The majority of respondents (55%) in a survey by Thrivent Financial Lutheran are still unsure of how much money they will need to last throughout retirement. Lower-income retirees have a drastically worse idea than higher-income retirees (29% verse 65%).
In fact, Staying Alive is the movie that best represents the barely-above-water finances for 41% of the retirees and pre-retirees, age 60 to 74.
That was certainly the plurality over the retirement movies “Easy Money,’ for those above water (6%) ; “Rags to Riches’ (13%), for those thriving in retirement; “Nine to Five,’ for those working in retirement (7%); and “Money Pit,’ for those depleting their retirement fund at a faster rate than anticipated. (One-fourth answered “not sure.’)
Only 22% of retirees said that they have worked with a financial adviser in the first two years of retirement to discuss spending. For those that did, an overwhelming majority (95%) found it helpful.
The study suggests retirees’ spending miscalculations could be a lack of a financial plan. The number of retirees drawing down their savings and assets at the rate they expected in retirement (32%) is not much more than those drawing at a faster rate than expected (25%).
Despite these staggering statistics, the survey found that 61% of the respondents do not worry and rarely think about having enough money in retirement.
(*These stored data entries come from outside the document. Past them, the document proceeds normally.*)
(** X9. Signup and unregister never add, remove or rename an activity and
    never touch a description, a schedule or a capacity: in every world
    reached from start-up the roster, participants left aside, is the seed
    table. *)
Theorem activities_and_metadata_are_fixed (P : Primitives) (f : Fernet.t) (e : Env)
    (w : World) :
  reachable P f e w ->
  with_participants [] <$> roster w = with_participants [] <$> seed_json.
Proof.
  induction 1 as [|w r Hreach IH].
  - destruct (startup_spec P f e) as (_ & _ & ->). apply sealed_seed_metadata.
  - destruct (reachable_wf P f e w Hreach) as [Hwf _].
    destruct (run (handle P r) w) as [[msg|ex] w'] eqn:Hrun; cbn [snd].
    + destruct (handled_roster P _ _ _ _ Hwf Hrun) as (rec & ps' & Hrec & -> & _).
      rewrite fmap_insert. cbn [with_participants r_description r_schedule
                                 r_max_participants].
      rewrite <- IH. apply insert_id. by rewrite lookup_fmap, Hrec.
    + destruct (failed_roster P _ _ _ _ Hrun) as [-> _]. exact IH.
Qed.

Lemma activities_and_metadata_are_fixed_witness :
  with_participants [] <$>
    roster (snd (run (handle Toy.primitives (Signup "Chess Club" "new@student.edu"))
                   Toy.world))
  = with_participants [] <$> seed_json.
Proof.
  apply (activities_and_metadata_are_fixed Toy.primitives Toy.key Toy.os).
  apply reach_request. apply reach_startup.
Defined.
(** * Verification of the spam-classifier text pipeline (model.ipynb)

    The notebook's four functions [processMail], [createVocabulary],
    [getFeatureMatrix] and [predictSamples] are embedded as Rocq functions,
    together with the few Python primitives they call ([str.find], slicing,
    [str.lower], [str.strip], [re.sub], [re.split], [sorted], [dict]).

    Texts are strings of code points below 256 (ASCII and Latin-1), which is
    what the type [string] holds.  The Porter stemmer, the file system and
    the linear classifier are external to the notebook and are taken as
    parameters. *)

From stdpp Require Import base list sorting strings.
From Stdlib Require Import Ascii ZArith Lia Bool.

#[global] Set Warnings "-clear-no-such-hyp".
#[local] Open Scope nat_scope.
#[global] Arguments String.append !_ _ : simpl nomatch.

(** ** Python string primitives *)

Module Py.

Definition code (c : ascii) : N := N_of_ascii c.

Definition between (lo hi c : ascii) : bool :=
  ((code lo <=? code c) && (code c <=? code hi))%N.

(** [str.isspace] on one character, which is also what [\s] matches in a
    [str] pattern: TAB..CR, FS..US, SPACE, NEL and NBSP below 256. *)
Definition isspace (c : ascii) : bool :=
  let n := code c in
  ((9 <=? n) && (n <=? 13) || (28 <=? n) && (n <=? 32)
   || (n =? 133) || (n =? 160))%N.

Definition isupper (c : ascii) : bool := between "A" "Z" c.

(** [str.lower] on one character of a text of code points below 256, the
    texts modelled here: A..Z, and the Latin-1 capitals U+00C0..U+00DE
    except the multiplication sign U+00D7.  On such a text [str.lower] works
    character by character.  On other text it need not: U+0130 becomes two
    code points.  So no property below is drawn from the length of a
    lowercased text or from the position of a character in it. *)
Definition lower_char (c : ascii) : ascii :=
  if isupper c || (192 <=? code c)%N && (code c <=? 222)%N
                  && negb (code c =? 215)%N
  then ascii_of_N (code c + 32) else c.

Fixpoint lower (s : string) : string :=
  match s with
  | EmptyString => EmptyString
  | String c s' => String (lower_char c) (lower s')
  end.

Definition len (s : string) : nat := String.length s.

Fixpoint drop_str (n : nat) (s : string) : string :=
  match n, s with
  | S k, String _ s' => drop_str k s'
  | _, _ => s
  end.

(** [strip_prefix p s] is [Some t] when [s = p +:+ t]. *)
Fixpoint strip_prefix (p s : string) : option string :=
  match p, s with
  | EmptyString, _ => Some s
  | String a p', String b s' =>
      if Ascii.eqb a b then strip_prefix p' s' else None
  | String _ _, EmptyString => None
  end.

(** [s.find(sub)]: the lowest index at which [sub] occurs, or -1. *)
Fixpoint find_at (sub s : string) (i : Z) : Z :=
  match strip_prefix sub s with
  | Some _ => i
  | None =>
      match s with
      | EmptyString => (-1)%Z
      | String _ s' => find_at sub s' (i + 1)%Z
      end
  end.

Definition find (sub s : string) : Z := find_at sub s 0%Z.

(** [s[i:]] with Python's treatment of a negative start: it counts from the
    end, and both ends are clamped to the string. *)
Definition slice_from (i : Z) (s : string) : string :=
  let n := Z.of_nat (len s) in
  let start := if (i <? 0)%Z then Z.max 0 (n + i) else Z.min i n in
  drop_str (Z.to_nat start) s.

Fixpoint lstrip (s : string) : string :=
  match s with
  | String c s' => if isspace c then lstrip s' else s
  | EmptyString => EmptyString
  end.

Fixpoint rstrip (s : string) : string :=
  match s with
  | EmptyString => EmptyString
  | String c s' =>
      match rstrip s' with
      | EmptyString => if isspace c then EmptyString else String c EmptyString
      | t => String c t
      end
  end.

(** [s.strip()] *)
Definition strip (s : string) : string := rstrip (lstrip s).

End Py.

(** ** The fragment of Python's [re] the notebook uses *)

Module Re.
Import Py.

(** Members of a bracket expression: a character, a range [lo-hi], or the
    escape [\s]. *)
Inductive citem : Type :=
| Chr (c : ascii)
| Rng (lo hi : ascii)
| Space.

(** [[...]] and [[^...]]. *)
Record cclass : Type := { negated : bool; items : list citem }.

Definition cls (l : list citem) : cclass := {| negated := false; items := l |}.
Definition ncls (l : list citem) : cclass := {| negated := true; items := l |}.

Definition in_item (c : ascii) (it : citem) : bool :=
  match it with
  | Chr a => Ascii.eqb a c
  | Rng lo hi => between lo hi c
  | Space => isspace c
  end.

Definition in_class (cl : cclass) (c : ascii) : bool :=
  xorb (negated cl) (existsb (in_item c) (items cl)).

(** Patterns: literal text, one character of a class, sequence, ordered
    alternative, and a greedy [*] or [+] over a class. *)
Inductive regex : Type :=
| Lit (p : string)
| Cls (cl : cclass)
| Seq (a b : regex)
| Alt (a b : regex)
| Star (cl : cclass)
| Plus (cl : cclass).

(** Backtracking matcher in continuation-passing style: [k] is what remains
    of the pattern.  A greedy repetition first tries to take one more
    character and falls back to stopping here. *)
Fixpoint run_star (cl : cclass) (s : string)
    (k : string -> option string) : option string :=
  match s with
  | String c s' =>
      if in_class cl c
      then match run_star cl s' k with
           | Some r => Some r
           | None => k s
           end
      else k s
  | EmptyString => k s
  end.
(** * Mandelbrot viewer: escape-time evaluator, grid generator, zoom history

    A shallow embedding of [mandel.py].  The three computational functions
    ([mandelbrot], [compute_row], [generate_mandelbrot]) and the four
    functions that touch the zoom globals ([update_plot], [onselect],
    [reset], [zoom_back]) are translated one by one.

    Python numbers are duck-typed: [mandelbrot] runs on whatever supports
    [**], [+] and [abs].  The embedding therefore takes the arithmetic as an
    interface ([Arith]) and proves each property for every implementation
    of it, naming as hypotheses the few laws a proof relies on.  The
    interface is instantiated twice to run the definitions on concrete
    inputs: with the binary64 numbers the program computes with
    ([Binary64]) and with exact rational arithmetic ([Exact]). *)

From Stdlib Require Import ZArith QArith Qcanon List Bool Lia.
From Stdlib Require PrimFloat.
Import ListNotations.
Open Scope Z_scope.

Set Implicit Arguments.

(** ** Python values and exceptions *)

(** The exceptions the modelled code can raise: [ValueError] comes from
    [np.linspace] on a negative sample count, [IndexError] from indexing a
    list or an array outside its bounds, [NameError] from reading a global
    name that was never bound. *)
Inductive exn : Type :=
| ValueError
| IndexError
| NameError.

(** Outcome of a call: a returned value or a raised exception. *)
Inductive result (A : Type) : Type :=
| Returned (a : A)
| Raised (e : exn).

Arguments Returned {A} a.
Arguments Raised {A} e.

Definition bind {A B : Type} (r : result A) (k : A -> result B) : result B :=
  match r with
  | Returned a => k a
  | Raised e => Raised e
  end.

Notation "x <- r ;; k" := (bind r (fun x => k))
  (at level 61, r at next level, right associativity).

(** Results of a list of calls, collected in order; the first exception in
    list order is the one that propagates. *)
Fixpoint collect {A : Type} (rs : list (result A)) : result (list A) :=
  match rs with
  | [] => Returned []
  | r :: rest => a <- r ;; l <- collect rest ;; Returned (a :: l)
  end.

(** [range(n)]: the integers [0 .. n-1], empty when [n <= 0]. *)
Definition range (n : Z) : list Z := map Z.of_nat (seq 0 (Z.to_nat n)).

(** [a[k]]: a negative index counts from the end, an index outside the
    sequence raises [IndexError]. *)
Definition index {A : Type} (a : list A) (k : Z) : result A :=
  let n := Z.of_nat (length a) in
  let k := if k <? 0 then k + n else k in
  if (k <? 0) || (n <=? k) then Raised IndexError
  else match nth_error a (Z.to_nat k) with
       | Some x => Returned x
       | None => Raised IndexError
       end.

(** ** The arithmetic interface *)

(** [float] stands for the real-valued numbers of the program (viewport
    bounds, samples, click coordinates, timings), [complex] for the values
    [mandelbrot] iterates on. *)
Class Arith : Type := {
  float : Type;
  complex : Type;
  f_lit : Q -> float;                     (* a numeric literal, an int as float *)
  fadd : float -> float -> float;         (* x + y *)
  fsub : float -> float -> float;         (* x - y *)
  fmul : float -> float -> float;         (* x * y *)
  fdiv : float -> float -> float;         (* x / y *)
  fltb : float -> float -> bool;          (* x < y *)
  c_of_float : float -> complex;          (* promotion to complex *)
  imag_unit : complex;                    (* 1j *)
  cadd : complex -> complex -> complex;   (* z + w *)
  cmul : complex -> complex -> complex;   (* z * w *)
  csq : complex -> complex;               (* z ** 2 *)
  abs_gt2 : complex -> bool               (* abs(z) > 2 *)
}.

Section Core.

Context {AR : Arith}.

(** The initial [z = 0].  In Python it is the int [0]; [abs], [**2] and
    [+ c] promote it, so it is taken in [complex] from the start. *)
Definition czero : complex := c_of_float (f_lit 0).

(** ** Escape-time evaluator *)

(** The loop [for n in range(max_iter)] of [mandelbrot], on the remaining
    values of [n]: test [abs(z) > 2] first, then update [z]. *)
Fixpoint mandelbrot_loop (ns : list Z) (z c : complex) (max_iter : Z) : Z :=
  match ns with
  | [] => max_iter
  | n :: rest =>
      if abs_gt2 z then n
      else mandelbrot_loop rest (cadd (csq z) c) c max_iter
  end.

Definition mandelbrot (c : complex) (max_iter : Z) : Z :=
  mandelbrot_loop (range max_iter) czero c max_iter.

(** ** Laws of the arithmetic used by some proofs *)

(** [abs(0) > 2] is false. *)
Definition abs_zero_law : Prop := abs_gt2 czero = false.

(** [0**2 + c] has the magnitude of [c], as far as the escape test sees. *)
Definition first_step_law : Prop :=
  forall c, abs_gt2 (cadd (csq czero) c) = abs_gt2 c.

(** [0**2 + 0] is [0]. *)
Definition zero_fixed_law : Prop := cadd (csq czero) czero = czero.
(** X17. In a state whose table entries all resolve, an event that panics
    has changed neither the three tables nor the deliveries, with one
    exception: a FINISH_SPAN event whose clean-up meets a missing node has
    delivered its record and removed the nodes visited before the panic. *)
Theorem panic_leaves_tables (e : observer.Event Ctx) st msg :
  well_formed st →
  (orderedObserve fc e st).2 = Panic msg →
  let st' := (orderedObserve fc e st).1 in
  ro st' = ro st ∧ delivered st' = delivered st ∨
  observer.Type_ e = observer.FINISH_SPAN ∧ msg = "scope not found" ∧
  scopes (ro st') ⊆ scopes (ro st) ∧
  ∃ read, delivered st' = delivered st ++ to_readers st read.
Proof.
  intros Hwf. cbv zeta. rewrite orderedObserve_run.
  pose proof (dispatch_panic_wf e (initial_read fc e) st) as Hp.
  pose proof (dispatch_well_formed fc e (initial_read fc e) st Hwf) as Hwf1.
  pose proof (dispatch_quiet fc e (initial_read fc e) st) as [Hd Hr].
  pose proof (dispatch_table e (initial_read fc e) st) as Ht.
  destruct (dispatch _ _ _ _) as [st1 [[read|]| |]] eqn:Hrun; cbn [fst snd] in *;
    try done.
  - cbv zeta. destruct (decide _) as [Hty|]; [|done].
    intros Hc. right. split; [done|].
    split; [by apply cleanup_loop_panic in Hc|].
    rewrite dispatch_FINISH_SPAN in Hrun by done. injection Hrun as <- _.
    split.
    + unfold cleanupSpan.
      match goal with |- context [cleanup_loop ?f ?i ?s] =>
        destruct (cleanup_loop_shrinks f i s) as (t & Hsub & ->)
      end. done.
    + exists read.
      by destruct (cleanupSpan_frame (observer.EventID_ (observer.Scope e))
        (with_delivered (λ d, d ++ map (λ r, (r, read)) (readers (ro st))) st))
        as (-> & _).
  - intros [= ->]. left. by destruct (Hp msg Hwf eq_refl).
Qed.

Lemma readScope_present id st :
  well_formed st →
  observer.EventID_ id = 0 ∨ is_Some (scopes (ro st) !! observer.EventID_ id) →
  ∃ m osp, (readScope id st).2 = Done (Some m, osp) ∧
           ∀ l, osp = Some l → is_Some (span_objs st !! l).
Proof.
  intros Hwf Hid. destruct (readScope_wf id st Hwf) as [Hp|Hd]; [|done].
  rewrite readScope_run in Hp. cbn [snd] in Hp.
  destruct Hid as [Hz|[ent Hent]].
  - by rewrite Hz in Hp.
  - destruct (_ =? 0); [done|]. rewrite Hent in Hp. by destruct (resolve st ent).
Qed.

Lemma orderedObserve_START_SPAN_returns (e : observer.Event Ctx) st c :
  well_formed st →
  observer.Type_ e = observer.START_SPAN →
  observer.Context_ e = Some c →
  observer.EventID_ (observer.Parent e) = 0 →
  observer.EventID_ (observer.Scope e) = 0 ∨
    is_Some (scopes (ro st) !! observer.EventID_ (observer.Scope e)) →
  (orderedObserve fc e st).2 = Done tt.
Proof.
  intros Hwf Hty Hc Hp Hsc.
  destruct (readScope_present _ _ Hwf Hsc) as (m & osp & Hrs & _).
  rewrite orderedObserve_run, dispatch_START_SPAN by done. rewrite Hc. cbv zeta.
  rewrite (readScope_started _ _ _ _ _ _ Hrs). cbn [snd].
  rewrite start_span_parent_zero by done. cbn [snd].
  by rewrite decide_False by (rewrite Hty; discriminate).
Qed.

Lemma orderedObserve_NEW_SCOPE_returns (e : observer.Event Ctx) st :
  well_formed st →
  observer.Type_ e = observer.NEW_SCOPE →
  observer.EventID_ (observer.Scope e) = 0 ∨
    is_Some (scopes (ro st) !! observer.EventID_ (observer.Scope e)) →
  (orderedObserve fc e st).2 = Done tt ∧
  is_Some (scopes (ro (orderedObserve fc e st).1) !! observer.Sequence e).
Proof.
  intros Hwf Hty Hsc.
  destruct (readScope_present _ _ Hwf Hsc) as (m & osp & Hrs & _).
  apply scope_parent_of_readScope in Hrs.
  rewrite orderedObserve_NEW_SCOPE, Hrs by done. cbn. split; [done|].
  rewrite lookup_insert_eq. by eexists.
Qed.

Lemma finish_root_span (e : observer.Event Ctx) st l sp sc :
  observer.Type_ e = observer.FINISH_SPAN →
  observer.EventID_ (observer.Scope e) ≠ 0 →
  reader.scopes (reader.ro st) !! observer.EventID_ (observer.Scope e) = Some (reader.ISpan l) →
  reader.span_objs st !! l = Some sp →
  reader.scope_objs st !! reader.scope_ptr sp = Some sc →
  reader.parent sc = 0 →
  (reader.orderedObserve fc e st).2 = Done tt ∧
  reader.scopes (reader.ro (reader.orderedObserve fc e st).1) =
    delete (observer.EventID_ (observer.Scope e)) (reader.scopes (reader.ro st)).
Proof.
  intros Hty Hid Hent Hl Hsc Hpar.
  assert ((reader.readScope (observer.Scope e) st).2 =
          Done (reader.attributes sc, Some l)) as Hrs.
  { rewrite readScope_run. cbn [snd].
    destruct (_ =? 0) eqn:Hz; [by apply N.eqb_eq in Hz|].
    rewrite Hent. cbn. rewrite Hl. cbn. by rewrite Hsc. }
  rewrite orderedObserve_run, dispatch_FINISH_SPAN, Hrs, Hl by done.
  cbv zeta. rewrite decide_True by done.
  match goal with |- context [reader.cleanupSpan ?i ?s] =>
    assert (reader.walk s i [i]) as Hw
  end.
  { eapply (reader.walk_step _ _ (reader.ISpan l) 0 []); [done|done| |constructor].
    unfold reader.parent_of. cbn. rewrite Hl. cbn. rewrite Hsc. cbn. by rewrite Hpar. }
  unfold reader.cleanupSpan.
  pose proof (cleanup_loop_walk _ _ _ 0 Hw) as Hrun. rewrite Nat.add_0_r in Hrun.
  rewrite Hrun. done.
Qed.

Lemma registered_readScope st id sc0 :
  registered st id →
  ∃ m l, (readScope {| observer.EventID_ := id; observer.SpanContext := sc0 |} st).2 =
           Done (Some m, Some l) ∧ is_Some (span_objs st !! l).
Proof.
  intros (Hid & l & spn & sc & m & Hent & Hl & Hsc & _ & Hm).
  exists m, l. split; [|by eexists].
  rewrite readScope_run. cbn [snd observer.EventID_].
  destruct (id =? 0) eqn:Hz; [by apply N.eqb_eq in Hz|].
  rewrite Hent. cbn. rewrite Hl. cbn. rewrite Hsc. cbn. by rewrite Hm.
Qed.

Lemma registered_MODIFY_ATTR (e : observer.Event Ctx) st :
  observer.Type_ e = observer.MODIFY_ATTR →
  registered st (observer.EventID_ (observer.Scope e)) →
  observer.Sequence e ≠ observer.EventID_ (observer.Scope e) →
  (orderedObserve fc e st).2 = Done tt ∧
  registered (orderedObserve fc e st).1 (observer.EventID_ (observer.Scope e)).
Proof.
  intros Hty Hreg Hseq.
  destruct (registered_readScope st _ (observer.SpanContext (observer.Scope e)) Hreg)
    as (m & l & Hrs & [spn' Hl']).
  destruct Hreg as (Hid & l0 & spn & sc & m0 & Hent & Hl & Hsc & Hpar & Hm).
  assert ({| observer.EventID_ := observer.EventID_ (observer.Scope e);
             observer.SpanContext := observer.SpanContext (observer.Scope e) |} =
          observer.Scope e) as Heta by (by destruct (observer.Scope e)).
  rewrite Heta in Hrs. apply scope_parent_of_readScope in Hrs.
  rewrite orderedObserve_run, dispatch_scope, Hrs by auto. cbv zeta.
  rewrite decide_False by (rewrite Hty; discriminate). rewrite Hl'.
  rewrite decide_False by (rewrite Hty; discriminate). cbn [fst snd].
  split; [done|]. split; [done|]. exists l0, spn, sc, m0. cbn.
  rewrite lookup_insert_ne by done.
  split; [done|]. split; [done|]. split; [|done].
  by apply lookup_app_l_Some.
Qed.

Lemma registered_ADD_EVENT (e : observer.Event Ctx) st :
  observer.Type_ e = observer.ADD_EVENT →
  registered st (observer.EventID_ (observer.Scope e)) →
  (orderedObserve fc e st).2 = Done tt ∧
  registered (orderedObserve fc e st).1 (observer.EventID_ (observer.Scope e)).
Proof.
  intros Hty Hreg.
  destruct (registered_readScope st _ (observer.SpanContext (observer.Scope e)) Hreg)
    as (m & l & Hrs & Hl').
  assert ({| observer.EventID_ := observer.EventID_ (observer.Scope e);
             observer.SpanContext := observer.SpanContext (observer.Scope e) |} =
          observer.Scope e) as Heta by (by destruct (observer.Scope e)).
  rewrite Heta in Hrs.
  rewrite orderedObserve_run, (dispatch_ADD_EVENT _ _ _ m (Some l)); try done.
  - rewrite decide_False by (rewrite Hty; discriminate). done.
  - by intros ? [= <-].
Qed.

Lemma registered_FINISH_SPAN (e : observer.Event Ctx) st :
  observer.Type_ e = observer.FINISH_SPAN →
  registered st (observer.EventID_ (observer.Scope e)) →
  (orderedObserve fc e st).2 = Done tt.
Proof.
  intros Hty (Hid & l & spn & sc & m & Hent & Hl & Hsc & Hpar & _).
  by destruct (finish_root_span e st l spn sc).
Qed.

End reader_props.

End ReaderProps.

(** * Facts about the tracer *)
Module SdkFacts.
Import sdk reader_terms ReaderFacts ReaderProps.

Section sdk_facts.
Context `{Api}.

Lemma bind_Done {S A B} (m : M S A) (f : A → M S B) s s' b :
  (m ≫= f) s = (s', Done b) →
  ∃ s1 a, m s = (s1, Done a) ∧ f a s1 = (s', Done b).
Proof.
  rewrite bind_run. destruct (m s) as [s1 [a| |]]; try done. eauto.
Qed.

Lemma stamp_fields w (e : observer.Event Context) :
  observer.Type_ (stamp w e) = observer.Type_ e ∧
  observer.Sequence (stamp w e) = next_seq w ∧
  observer.Scope (stamp w e) = observer.Scope e ∧
  observer.Parent (stamp w e) = observer.Parent e ∧
  observer.Context_ (stamp w e) = observer.Context_ e ∧
  observer.String_ (stamp w e) = observer.String_ e ∧
  observer.Attribute (stamp w e) = observer.Attribute e ∧
  observer.Attributes (stamp w e) = observer.Attributes e ∧
  observer.Mutator (stamp w e) = observer.Mutator e ∧
  observer.Mutators (stamp w e) = observer.Mutators e.
Proof. unfold stamp. cbv zeta. by destruct (time_IsZero _). Qed.

Lemma Record_run (e : observer.Event Context) w :
  Record_ e w =
  match reader.orderedObserve tag_FromContext (stamp w e) (obs w) with
  | (s, Done _) => (with_obs (λ _, s) (recorded w e), Done (next_seq w))
  | (s, Panic msg) => (with_obs (λ _, s) (recorded w e), Panic msg)
  | (s, OutOfFuel) => (with_obs (λ _, s) (recorded w e), OutOfFuel)
  end.
Proof.
  unfold Record_. cbv zeta. rewrite bind_run. unfold lift, reader.Observe.
  change (obs (recorded w e)) with (obs w).
  by destruct (reader.orderedObserve _ _ _) as [s [[]| |]].
Qed.

Lemma Record_emitted (e : observer.Event Context) w :
  emitted (Record_ e w).1 = emitted w ++ [stamp w e] ∧
  rand_src (Record_ e w).1 = rand_src w ∧
  rand_pos (Record_ e w).1 = rand_pos w.
Proof.
  rewrite Record_run. by destruct (reader.orderedObserve _ _ _) as [s [[]| |]].
Qed.

Lemma Record_outcome (e : observer.Event Context) w :
  (Record_ e w).2 = Done (next_seq w) ∨ is_panic (Record_ e w).2 = true.
Proof.
  rewrite Record_run.
  pose proof (orderedObserve_fuel tag_FromContext (stamp w e) (obs w)) as Hf.
  destruct (reader.orderedObserve _ _ _) as [s [[]| |]]; auto.
Qed.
More than a quarter (28%) are spending more in retirement than anticipated.
“This generation has taken a hands-off approach to saving and spending planning when in retirement,” said Mark Anema, vice president of accumulation and retirement income solutions for Thrivent Financial, in a press release about the survey. “But the reality is that this generation can’t afford to take chances because they often don’t have the pension plan or other secure income their parents may have had to ensure they are not destitute in old age. The financial planning process doesn’t end at 65.”
On a happier note, couples in retirement can agree on money matters: 7 in 10 fully agree about spending money in retirement (but an unlucky 5% quarrel frequently over money management).
The “Living in Retirement’ survey, conducted in December 2007, was to gauge how retirees manage their income throughout retirement. Most of the 800 respondents (64%) were fully retired, 16% were “partially’ retired, and 20% were not yet retired.